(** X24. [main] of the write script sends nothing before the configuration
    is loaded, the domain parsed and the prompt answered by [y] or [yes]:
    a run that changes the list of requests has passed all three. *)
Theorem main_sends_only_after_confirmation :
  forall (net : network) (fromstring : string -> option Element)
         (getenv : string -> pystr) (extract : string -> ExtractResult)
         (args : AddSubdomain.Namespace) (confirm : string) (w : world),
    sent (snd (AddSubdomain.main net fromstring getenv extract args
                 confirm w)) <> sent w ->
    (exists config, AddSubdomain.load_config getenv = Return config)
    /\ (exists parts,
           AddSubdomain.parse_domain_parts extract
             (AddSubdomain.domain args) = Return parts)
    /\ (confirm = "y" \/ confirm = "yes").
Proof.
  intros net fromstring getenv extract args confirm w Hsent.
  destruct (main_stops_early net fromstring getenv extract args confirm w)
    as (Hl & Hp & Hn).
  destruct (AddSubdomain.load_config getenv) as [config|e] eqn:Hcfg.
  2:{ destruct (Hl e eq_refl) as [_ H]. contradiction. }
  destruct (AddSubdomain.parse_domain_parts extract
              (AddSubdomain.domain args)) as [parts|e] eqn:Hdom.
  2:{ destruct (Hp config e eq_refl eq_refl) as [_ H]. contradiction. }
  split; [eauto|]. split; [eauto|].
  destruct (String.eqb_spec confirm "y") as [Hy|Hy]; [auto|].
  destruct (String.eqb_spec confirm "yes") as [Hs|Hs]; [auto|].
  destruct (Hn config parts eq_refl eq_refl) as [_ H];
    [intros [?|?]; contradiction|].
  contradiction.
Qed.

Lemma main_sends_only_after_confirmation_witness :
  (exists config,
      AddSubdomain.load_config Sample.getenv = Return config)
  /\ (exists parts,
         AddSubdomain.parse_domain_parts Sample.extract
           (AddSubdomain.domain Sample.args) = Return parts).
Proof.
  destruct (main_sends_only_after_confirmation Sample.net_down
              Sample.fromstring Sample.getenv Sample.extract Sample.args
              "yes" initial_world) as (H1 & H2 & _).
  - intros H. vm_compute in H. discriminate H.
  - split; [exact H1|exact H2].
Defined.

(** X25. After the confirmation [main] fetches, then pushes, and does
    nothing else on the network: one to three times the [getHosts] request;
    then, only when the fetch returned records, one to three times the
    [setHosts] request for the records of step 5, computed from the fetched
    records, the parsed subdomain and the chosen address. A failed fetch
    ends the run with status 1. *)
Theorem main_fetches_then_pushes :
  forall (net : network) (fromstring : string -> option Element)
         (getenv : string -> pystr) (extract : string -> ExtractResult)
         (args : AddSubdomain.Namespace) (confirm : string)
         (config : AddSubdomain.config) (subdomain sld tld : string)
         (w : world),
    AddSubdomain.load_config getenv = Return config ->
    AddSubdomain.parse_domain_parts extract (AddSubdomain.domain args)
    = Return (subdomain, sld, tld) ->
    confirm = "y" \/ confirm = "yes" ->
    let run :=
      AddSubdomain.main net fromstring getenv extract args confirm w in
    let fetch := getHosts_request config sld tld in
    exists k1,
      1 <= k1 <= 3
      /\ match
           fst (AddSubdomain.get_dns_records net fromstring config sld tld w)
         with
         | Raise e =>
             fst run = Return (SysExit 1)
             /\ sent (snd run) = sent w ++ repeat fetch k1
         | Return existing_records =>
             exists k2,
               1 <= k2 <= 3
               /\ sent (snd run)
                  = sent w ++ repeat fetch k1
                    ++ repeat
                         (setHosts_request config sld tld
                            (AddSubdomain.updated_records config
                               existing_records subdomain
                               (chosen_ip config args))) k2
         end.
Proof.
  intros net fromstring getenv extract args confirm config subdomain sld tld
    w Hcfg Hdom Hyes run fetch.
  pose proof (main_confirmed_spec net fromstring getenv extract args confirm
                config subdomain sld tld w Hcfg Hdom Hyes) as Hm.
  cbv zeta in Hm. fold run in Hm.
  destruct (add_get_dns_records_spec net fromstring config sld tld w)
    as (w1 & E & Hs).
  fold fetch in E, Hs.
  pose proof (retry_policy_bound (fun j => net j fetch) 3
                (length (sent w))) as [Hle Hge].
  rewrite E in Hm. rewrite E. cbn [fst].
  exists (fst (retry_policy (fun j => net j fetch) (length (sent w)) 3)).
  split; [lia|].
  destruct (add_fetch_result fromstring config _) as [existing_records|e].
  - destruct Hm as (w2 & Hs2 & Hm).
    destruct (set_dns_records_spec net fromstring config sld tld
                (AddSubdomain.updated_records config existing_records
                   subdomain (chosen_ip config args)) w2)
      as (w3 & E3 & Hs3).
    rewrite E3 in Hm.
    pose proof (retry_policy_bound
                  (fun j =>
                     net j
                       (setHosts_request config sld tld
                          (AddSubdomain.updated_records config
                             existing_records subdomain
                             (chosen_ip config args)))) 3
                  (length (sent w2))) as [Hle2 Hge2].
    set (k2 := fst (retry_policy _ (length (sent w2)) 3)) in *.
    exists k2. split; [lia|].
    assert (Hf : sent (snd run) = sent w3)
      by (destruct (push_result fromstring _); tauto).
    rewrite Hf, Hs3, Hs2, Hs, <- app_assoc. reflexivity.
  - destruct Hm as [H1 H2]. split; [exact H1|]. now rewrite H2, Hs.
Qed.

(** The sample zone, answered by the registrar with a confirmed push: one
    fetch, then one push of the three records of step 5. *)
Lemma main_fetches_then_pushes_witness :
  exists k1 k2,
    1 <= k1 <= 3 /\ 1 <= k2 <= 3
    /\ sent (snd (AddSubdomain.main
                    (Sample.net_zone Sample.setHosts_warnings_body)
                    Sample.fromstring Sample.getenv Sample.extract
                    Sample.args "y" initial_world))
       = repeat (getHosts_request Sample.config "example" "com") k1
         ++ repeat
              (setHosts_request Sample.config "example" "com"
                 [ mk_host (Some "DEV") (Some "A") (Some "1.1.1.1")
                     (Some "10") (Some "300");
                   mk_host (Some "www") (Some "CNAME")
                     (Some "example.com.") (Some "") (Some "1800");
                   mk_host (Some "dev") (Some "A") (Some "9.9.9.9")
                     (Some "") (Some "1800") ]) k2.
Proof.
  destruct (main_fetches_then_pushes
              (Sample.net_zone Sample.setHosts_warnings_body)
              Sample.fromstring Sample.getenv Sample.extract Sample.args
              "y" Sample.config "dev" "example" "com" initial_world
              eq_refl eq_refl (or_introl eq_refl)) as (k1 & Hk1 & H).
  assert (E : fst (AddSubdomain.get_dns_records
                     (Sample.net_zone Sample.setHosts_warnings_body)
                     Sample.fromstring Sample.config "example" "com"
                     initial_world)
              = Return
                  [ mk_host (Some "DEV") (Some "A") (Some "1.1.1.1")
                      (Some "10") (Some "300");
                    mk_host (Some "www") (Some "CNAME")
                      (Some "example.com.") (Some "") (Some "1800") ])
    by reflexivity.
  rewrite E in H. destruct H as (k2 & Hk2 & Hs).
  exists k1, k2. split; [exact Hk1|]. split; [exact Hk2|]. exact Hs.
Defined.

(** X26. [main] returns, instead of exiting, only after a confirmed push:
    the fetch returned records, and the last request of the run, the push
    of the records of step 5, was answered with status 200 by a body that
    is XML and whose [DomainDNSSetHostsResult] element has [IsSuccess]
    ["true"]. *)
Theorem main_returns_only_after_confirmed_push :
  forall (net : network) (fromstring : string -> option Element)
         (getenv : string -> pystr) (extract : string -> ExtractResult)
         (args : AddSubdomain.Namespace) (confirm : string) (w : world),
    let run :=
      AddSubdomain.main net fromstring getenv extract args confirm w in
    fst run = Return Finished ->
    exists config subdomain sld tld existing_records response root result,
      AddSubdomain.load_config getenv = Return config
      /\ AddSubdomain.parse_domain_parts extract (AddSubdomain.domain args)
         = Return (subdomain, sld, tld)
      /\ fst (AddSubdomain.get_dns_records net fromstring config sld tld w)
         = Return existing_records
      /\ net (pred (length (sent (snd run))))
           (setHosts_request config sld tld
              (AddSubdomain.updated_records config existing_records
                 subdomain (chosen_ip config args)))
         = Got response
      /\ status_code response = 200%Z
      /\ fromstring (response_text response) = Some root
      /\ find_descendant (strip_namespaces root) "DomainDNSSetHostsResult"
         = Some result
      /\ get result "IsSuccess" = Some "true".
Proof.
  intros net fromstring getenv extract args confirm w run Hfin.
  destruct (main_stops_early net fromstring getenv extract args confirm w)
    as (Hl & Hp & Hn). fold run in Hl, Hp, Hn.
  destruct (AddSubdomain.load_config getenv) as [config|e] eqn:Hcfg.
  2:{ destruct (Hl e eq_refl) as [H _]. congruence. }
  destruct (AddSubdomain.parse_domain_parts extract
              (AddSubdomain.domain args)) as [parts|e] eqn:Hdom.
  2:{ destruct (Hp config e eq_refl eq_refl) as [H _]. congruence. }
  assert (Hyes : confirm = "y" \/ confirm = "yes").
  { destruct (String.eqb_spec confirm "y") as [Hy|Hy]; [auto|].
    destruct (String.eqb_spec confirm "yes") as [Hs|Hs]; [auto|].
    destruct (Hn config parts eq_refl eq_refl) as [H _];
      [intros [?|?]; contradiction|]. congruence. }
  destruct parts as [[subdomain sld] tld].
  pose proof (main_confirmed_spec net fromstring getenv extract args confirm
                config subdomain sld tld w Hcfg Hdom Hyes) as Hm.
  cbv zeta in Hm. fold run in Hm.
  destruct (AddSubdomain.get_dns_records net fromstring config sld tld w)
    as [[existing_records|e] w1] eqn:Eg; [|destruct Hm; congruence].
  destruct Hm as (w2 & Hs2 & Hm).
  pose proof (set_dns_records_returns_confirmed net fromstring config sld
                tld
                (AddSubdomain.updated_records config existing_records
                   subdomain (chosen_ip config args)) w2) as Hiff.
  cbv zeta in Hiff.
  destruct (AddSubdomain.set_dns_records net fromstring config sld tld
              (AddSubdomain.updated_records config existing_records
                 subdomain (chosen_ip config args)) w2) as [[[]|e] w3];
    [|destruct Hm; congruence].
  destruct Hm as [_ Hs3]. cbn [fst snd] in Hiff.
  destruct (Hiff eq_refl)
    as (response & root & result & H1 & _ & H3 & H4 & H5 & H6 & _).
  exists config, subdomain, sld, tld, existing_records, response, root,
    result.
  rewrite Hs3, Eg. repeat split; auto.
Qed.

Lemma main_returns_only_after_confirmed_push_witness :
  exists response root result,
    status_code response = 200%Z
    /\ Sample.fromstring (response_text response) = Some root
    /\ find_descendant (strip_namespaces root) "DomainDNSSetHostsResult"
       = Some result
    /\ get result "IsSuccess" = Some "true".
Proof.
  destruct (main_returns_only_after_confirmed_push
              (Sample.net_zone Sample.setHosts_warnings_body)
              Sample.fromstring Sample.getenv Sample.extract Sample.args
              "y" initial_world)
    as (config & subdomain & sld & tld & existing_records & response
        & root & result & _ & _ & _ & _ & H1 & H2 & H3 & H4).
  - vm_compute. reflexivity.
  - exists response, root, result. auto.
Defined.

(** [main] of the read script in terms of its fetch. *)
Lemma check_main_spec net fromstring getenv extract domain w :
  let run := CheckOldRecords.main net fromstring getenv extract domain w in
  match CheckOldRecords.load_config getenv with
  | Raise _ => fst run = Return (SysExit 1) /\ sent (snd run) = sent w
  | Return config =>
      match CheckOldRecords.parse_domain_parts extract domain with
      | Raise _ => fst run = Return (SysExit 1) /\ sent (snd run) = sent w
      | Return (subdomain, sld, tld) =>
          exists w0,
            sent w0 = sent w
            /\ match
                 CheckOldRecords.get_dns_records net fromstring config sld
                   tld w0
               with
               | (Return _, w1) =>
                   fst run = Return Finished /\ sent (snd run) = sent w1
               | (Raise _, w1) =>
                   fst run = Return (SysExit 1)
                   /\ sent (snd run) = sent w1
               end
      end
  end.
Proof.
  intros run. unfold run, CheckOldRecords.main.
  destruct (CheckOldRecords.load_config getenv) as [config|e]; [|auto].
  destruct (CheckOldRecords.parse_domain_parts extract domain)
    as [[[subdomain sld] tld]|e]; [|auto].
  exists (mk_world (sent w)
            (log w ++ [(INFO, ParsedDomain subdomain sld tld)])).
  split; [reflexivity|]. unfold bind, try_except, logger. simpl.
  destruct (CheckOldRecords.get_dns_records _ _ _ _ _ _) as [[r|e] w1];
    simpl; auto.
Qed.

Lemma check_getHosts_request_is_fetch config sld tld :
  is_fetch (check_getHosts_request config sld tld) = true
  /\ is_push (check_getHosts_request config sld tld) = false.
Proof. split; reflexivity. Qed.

_____

(What the task asks) From the entries above, copy every line containing the word "split".

(Answer to this exercise)
  split; [eauto|]. split; [eauto|].
  - split; [exact H1|exact H2].
  split; [lia|].
    exists k2. split; [lia|].
  - destruct Hm as [H1 H2]. split; [exact H1|]. now rewrite H2, Hs.
  exists k1, k2. split; [exact Hk1|]. split; [exact Hk2|]. exact Hs.
  rewrite Hs3, Eg. repeat split; auto.
  split; [reflexivity|]. unfold bind, try_except, logger. simpl.
Proof. split; reflexivity. Qed.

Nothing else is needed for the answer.